Dodds stood for Richmond upon Thames London Borough Council for the Liberal Democrats in the 2006 local elections, and was elected as one of three councillors in the North Richmond ward. In 2008 she was appointed as Cabinet Member for Performance in the Lib Dem-run administration, where she was responsible for the performance of the authority and ensuring that residents obtained value for money. She narrowly failed to retain her seat in 2010 by a narrow margin of 19 votes, despite obtaining the highest vote among the three Liberal Democrat candidates.
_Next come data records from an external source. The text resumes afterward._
(** ** C integer arithmetic *)

Definition int64_modulus : Z := 18446744073709551616.
Definition int64_half : Z := 9223372036854775808.
Definition INT64_MAX : Z := 9223372036854775807.
Definition INT64_MIN : Z := -9223372036854775808.
Definition uint32_modulus : Z := 4294967296.

(** Reduction of an integer to the signed 64-bit value with the same
    residue modulo 2^64. *)
Definition wrap64 (x : Z) : Z :=
  (x + int64_half) mod int64_modulus - int64_half.

(** Reduction to an unsigned 32-bit value: conversion to [uint32_t]. *)
Definition wrapu32 (x : Z) : Z := x mod uint32_modulus.

Definition in_int64 (x : Z) : Prop := INT64_MIN <= x <= INT64_MAX.
Definition in_uint32 (x : Z) : Prop := 0 <= x < uint32_modulus.

Definition add64 (a b : Z) : Z := wrap64 (a + b).
Definition sub64 (a b : Z) : Z := wrap64 (a - b).
Definition mul64 (a b : Z) : Z := wrap64 (a * b).
Definition neg64 (a : Z) : Z := wrap64 (- a).

(** [/] and [%] on [int64_t]: C99 truncates the quotient toward zero and the
    remainder takes the sign of the dividend.  The only divisors in the
    program are positive constants, so neither operation can overflow. *)
Definition div64 (a b : Z) : Z := Z.quot a b.
Definition rem64 (a b : Z) : Z := Z.rem a b.

(** [*] on [unsigned int]: the product is reduced modulo 2^32. *)
Definition mulu32 (a b : Z) : Z := wrapu32 (a * b).

(** ** Types of [mu_time_posix.h] *)

(** [mu_time_abs_t]: [time_t seconds; long nanoseconds]. *)
Record mu_time_abs_t : Set := mk_abs { seconds : Z; nanoseconds : Z }.

(** [mu_time_rel_t] is [int64_t]: signed nanoseconds. *)
Definition mu_time_rel_t : Set := Z.

Definition NANOS_PER_SEC : Z := 1000000000.

(** The documented range of the [nanoseconds] field. *)
Definition normalized (t : mu_time_abs_t) : Prop :=
  0 <= nanoseconds t < NANOS_PER_SEC.

(** The instant denoted by a timestamp, in nanoseconds since the epoch. *)
Definition abs_nanos (t : mu_time_abs_t) : Z :=
  seconds t * NANOS_PER_SEC + nanoseconds t.

(** ** The clock primitive *)

(** [struct timespec]. *)
Record timespec : Set := mk_timespec { tv_sec : Z; tv_nsec : Z }.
She also contested a by-election for the same ward in 2012, following the resignation of one of the sitting Conservative councillors. During the by-election she was the victim of false leaflets produced in her name, which were produced to look like official Liberal Democrat literature. She narrowly missed out on re-election by 146 votes.

Wales

In November 2012, Dodds returned to Wales and moved to Welshpool to help care for her elderly mother. Early the following year she was selected as the parliamentary candidate for Montgomeryshire, which Alex Carlile and later Lembit Öpik had held for the Liberal Democrats from 1983 to 2010. Dodds contested the seat in both the 2015 and 2017 general elections, as well as the Welsh Assembly constituency of Montgomeryshire in 2016. She came second on all three occasions, the Welsh Conservatives retaining both seats.

Dodds was elected as the Welsh Liberal Democrats Leader in November 2017, defeating Aberaeron Councillor Elizabeth Evans by 13% in an all-member ballot.

In March 2019, Dodds was selected as the party's Westminster candidate for Brecon and Radnorshire. As candidate for the constituency, Dodds attacked then-Conservative leadership candidate Boris Johnson's comments about immigrant communities where English is allegedly not spoken as a first language, describing Johnson, in Welsh, as out of touch with communities in Wales. Dodds won the by-election on 1 August 2019. After serving for 97 days, she failed to retain her seat at the general election of 12 December, becoming one of the shortest-serving members at Westminster. The female MPs with the shortest continuous service are Labour's Ruth Dalton in 1929, at 92 days, and the Scottish National Party's Margo MacDonald who subsequently equalled that in 1973–74.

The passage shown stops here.